> [ENTRIES SUPPLIED]:
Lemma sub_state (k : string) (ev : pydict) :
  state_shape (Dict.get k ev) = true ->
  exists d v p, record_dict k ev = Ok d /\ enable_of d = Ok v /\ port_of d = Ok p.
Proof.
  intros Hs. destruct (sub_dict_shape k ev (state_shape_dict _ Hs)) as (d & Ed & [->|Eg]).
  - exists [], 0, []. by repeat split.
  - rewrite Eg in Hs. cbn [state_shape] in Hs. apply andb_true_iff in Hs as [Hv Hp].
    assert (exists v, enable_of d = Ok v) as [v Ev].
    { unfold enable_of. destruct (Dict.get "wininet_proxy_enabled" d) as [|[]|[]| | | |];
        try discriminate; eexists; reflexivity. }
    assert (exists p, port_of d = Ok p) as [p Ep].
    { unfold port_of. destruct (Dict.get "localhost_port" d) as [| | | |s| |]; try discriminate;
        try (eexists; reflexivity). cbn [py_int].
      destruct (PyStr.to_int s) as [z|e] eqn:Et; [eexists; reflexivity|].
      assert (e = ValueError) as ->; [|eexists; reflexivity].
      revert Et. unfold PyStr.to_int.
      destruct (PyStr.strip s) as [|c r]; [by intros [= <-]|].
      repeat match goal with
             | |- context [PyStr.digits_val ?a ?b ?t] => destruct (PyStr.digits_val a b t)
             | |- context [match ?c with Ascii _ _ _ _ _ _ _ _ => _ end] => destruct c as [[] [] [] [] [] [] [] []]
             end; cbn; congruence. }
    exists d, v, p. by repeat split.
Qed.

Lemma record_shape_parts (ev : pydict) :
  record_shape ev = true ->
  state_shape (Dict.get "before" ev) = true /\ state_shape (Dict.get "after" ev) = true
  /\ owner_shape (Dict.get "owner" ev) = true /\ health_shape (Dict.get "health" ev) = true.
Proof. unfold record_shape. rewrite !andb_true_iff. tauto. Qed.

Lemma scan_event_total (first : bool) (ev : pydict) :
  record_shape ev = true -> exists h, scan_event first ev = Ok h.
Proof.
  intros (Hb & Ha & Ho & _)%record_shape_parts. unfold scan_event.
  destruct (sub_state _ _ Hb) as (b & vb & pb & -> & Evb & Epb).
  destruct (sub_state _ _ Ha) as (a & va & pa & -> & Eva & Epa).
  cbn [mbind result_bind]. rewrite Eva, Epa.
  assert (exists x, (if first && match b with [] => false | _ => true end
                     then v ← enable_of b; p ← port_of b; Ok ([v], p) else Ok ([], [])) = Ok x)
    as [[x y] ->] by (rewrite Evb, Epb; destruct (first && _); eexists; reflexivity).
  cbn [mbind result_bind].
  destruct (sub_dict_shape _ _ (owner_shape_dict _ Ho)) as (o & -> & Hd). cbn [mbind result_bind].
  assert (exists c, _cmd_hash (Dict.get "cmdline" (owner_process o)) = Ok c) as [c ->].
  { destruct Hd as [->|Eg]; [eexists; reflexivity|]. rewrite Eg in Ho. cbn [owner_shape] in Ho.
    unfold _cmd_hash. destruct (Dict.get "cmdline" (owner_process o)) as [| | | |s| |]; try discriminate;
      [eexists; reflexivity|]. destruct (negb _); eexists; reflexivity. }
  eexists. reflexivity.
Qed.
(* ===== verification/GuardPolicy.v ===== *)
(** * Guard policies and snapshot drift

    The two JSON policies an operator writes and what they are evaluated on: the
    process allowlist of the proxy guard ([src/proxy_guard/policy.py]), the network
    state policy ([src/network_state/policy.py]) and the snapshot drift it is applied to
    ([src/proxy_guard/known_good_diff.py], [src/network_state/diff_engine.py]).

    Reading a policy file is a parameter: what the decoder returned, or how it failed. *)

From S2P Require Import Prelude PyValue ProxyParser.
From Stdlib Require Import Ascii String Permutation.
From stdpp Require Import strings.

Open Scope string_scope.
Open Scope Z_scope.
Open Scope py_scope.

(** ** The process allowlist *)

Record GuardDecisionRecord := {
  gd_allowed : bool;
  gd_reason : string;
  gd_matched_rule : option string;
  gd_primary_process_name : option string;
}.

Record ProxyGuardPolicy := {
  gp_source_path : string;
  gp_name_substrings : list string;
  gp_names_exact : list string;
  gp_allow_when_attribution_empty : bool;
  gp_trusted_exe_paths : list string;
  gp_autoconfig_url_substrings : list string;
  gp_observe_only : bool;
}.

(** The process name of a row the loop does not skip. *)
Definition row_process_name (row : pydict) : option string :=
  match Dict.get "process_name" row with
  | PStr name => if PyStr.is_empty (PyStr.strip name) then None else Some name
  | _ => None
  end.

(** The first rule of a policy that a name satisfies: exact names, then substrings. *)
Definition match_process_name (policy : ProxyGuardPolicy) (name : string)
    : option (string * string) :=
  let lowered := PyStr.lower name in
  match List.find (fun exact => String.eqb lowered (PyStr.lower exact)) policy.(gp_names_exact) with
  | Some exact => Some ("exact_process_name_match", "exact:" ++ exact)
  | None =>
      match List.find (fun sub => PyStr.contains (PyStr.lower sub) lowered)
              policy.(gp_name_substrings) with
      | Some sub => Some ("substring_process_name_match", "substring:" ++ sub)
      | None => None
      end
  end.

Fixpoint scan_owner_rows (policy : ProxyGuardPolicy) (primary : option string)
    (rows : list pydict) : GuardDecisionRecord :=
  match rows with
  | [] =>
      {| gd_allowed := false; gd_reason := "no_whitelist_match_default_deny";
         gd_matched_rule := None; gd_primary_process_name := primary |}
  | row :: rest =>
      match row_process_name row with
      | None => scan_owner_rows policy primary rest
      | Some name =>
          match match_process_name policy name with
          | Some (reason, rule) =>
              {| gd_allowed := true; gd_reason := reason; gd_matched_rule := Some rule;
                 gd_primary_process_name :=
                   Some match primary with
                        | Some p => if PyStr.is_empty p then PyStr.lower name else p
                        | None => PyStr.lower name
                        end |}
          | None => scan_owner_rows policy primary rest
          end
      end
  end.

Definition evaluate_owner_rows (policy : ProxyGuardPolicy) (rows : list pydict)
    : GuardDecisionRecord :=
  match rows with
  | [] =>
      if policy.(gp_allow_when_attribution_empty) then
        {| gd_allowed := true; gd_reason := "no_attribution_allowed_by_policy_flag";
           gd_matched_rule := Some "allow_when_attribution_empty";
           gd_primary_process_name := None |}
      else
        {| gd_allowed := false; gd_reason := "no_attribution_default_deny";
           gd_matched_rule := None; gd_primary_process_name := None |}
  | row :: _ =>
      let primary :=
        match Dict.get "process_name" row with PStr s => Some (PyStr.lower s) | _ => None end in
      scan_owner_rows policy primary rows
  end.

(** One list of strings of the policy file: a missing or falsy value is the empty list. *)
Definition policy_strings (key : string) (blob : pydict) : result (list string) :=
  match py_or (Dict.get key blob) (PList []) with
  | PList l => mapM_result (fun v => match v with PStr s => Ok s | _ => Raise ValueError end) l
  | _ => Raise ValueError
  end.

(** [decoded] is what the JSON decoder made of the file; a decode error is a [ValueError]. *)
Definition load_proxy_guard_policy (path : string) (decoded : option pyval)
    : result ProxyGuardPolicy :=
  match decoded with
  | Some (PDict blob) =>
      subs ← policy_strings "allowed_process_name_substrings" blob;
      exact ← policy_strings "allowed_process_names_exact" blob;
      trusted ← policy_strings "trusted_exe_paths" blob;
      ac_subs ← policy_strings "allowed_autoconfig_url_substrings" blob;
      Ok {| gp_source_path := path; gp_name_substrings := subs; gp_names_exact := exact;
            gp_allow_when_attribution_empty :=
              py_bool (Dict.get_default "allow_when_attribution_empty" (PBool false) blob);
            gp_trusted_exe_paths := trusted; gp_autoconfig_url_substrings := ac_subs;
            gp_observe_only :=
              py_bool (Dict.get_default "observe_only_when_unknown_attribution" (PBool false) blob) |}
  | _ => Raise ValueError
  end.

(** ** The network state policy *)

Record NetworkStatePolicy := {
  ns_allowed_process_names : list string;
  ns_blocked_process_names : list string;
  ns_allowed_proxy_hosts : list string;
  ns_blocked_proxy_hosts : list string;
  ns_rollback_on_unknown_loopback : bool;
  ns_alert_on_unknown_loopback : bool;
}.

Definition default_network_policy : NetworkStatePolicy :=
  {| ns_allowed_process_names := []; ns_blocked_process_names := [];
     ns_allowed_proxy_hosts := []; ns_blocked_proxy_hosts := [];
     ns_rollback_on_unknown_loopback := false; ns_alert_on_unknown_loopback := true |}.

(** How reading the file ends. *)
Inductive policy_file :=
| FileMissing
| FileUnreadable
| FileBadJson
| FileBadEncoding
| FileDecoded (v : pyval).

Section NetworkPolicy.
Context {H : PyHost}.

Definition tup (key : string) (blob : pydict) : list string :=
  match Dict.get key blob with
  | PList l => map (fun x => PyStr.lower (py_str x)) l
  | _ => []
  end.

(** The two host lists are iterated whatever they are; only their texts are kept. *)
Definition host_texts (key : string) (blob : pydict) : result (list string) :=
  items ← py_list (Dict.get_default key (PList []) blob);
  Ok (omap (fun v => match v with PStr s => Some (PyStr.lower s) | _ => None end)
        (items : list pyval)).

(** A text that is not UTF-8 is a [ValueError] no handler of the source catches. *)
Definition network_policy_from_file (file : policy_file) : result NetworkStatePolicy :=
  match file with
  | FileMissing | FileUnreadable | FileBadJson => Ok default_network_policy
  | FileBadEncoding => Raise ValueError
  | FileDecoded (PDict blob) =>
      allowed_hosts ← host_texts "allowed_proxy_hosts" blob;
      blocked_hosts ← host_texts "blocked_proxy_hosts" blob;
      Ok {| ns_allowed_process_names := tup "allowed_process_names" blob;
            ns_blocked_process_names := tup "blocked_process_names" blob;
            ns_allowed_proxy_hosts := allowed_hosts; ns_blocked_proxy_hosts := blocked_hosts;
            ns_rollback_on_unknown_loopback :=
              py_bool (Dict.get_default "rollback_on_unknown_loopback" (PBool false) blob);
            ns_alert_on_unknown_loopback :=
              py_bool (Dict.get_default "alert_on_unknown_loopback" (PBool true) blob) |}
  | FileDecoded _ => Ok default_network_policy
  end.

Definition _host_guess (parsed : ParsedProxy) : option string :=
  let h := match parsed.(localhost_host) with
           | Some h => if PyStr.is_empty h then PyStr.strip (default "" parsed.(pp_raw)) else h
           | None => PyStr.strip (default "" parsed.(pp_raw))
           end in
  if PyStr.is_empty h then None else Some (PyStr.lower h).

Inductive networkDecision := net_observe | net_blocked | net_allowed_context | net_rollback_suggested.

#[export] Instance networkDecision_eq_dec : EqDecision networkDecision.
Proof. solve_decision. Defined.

> [REQUIRED WORK]:
Retype the lines from the one containing "(PBool true) blob)" to the last line above. Change nothing and include no others.

> [OUTPUT FOR THIS EXERCISE]:
              py_bool (Dict.get_default "alert_on_unknown_loopback" (PBool true) blob) |}
  | FileDecoded _ => Ok default_network_policy
  end.

Definition _host_guess (parsed : ParsedProxy) : option string :=
  let h := match parsed.(localhost_host) with
           | Some h => if PyStr.is_empty h then PyStr.strip (default "" parsed.(pp_raw)) else h
           | None => PyStr.strip (default "" parsed.(pp_raw))
           end in
  if PyStr.is_empty h then None else Some (PyStr.lower h).

Inductive networkDecision := net_observe | net_blocked | net_allowed_context | net_rollback_suggested.

#[export] Instance networkDecision_eq_dec : EqDecision networkDecision.
Proof. solve_decision. Defined.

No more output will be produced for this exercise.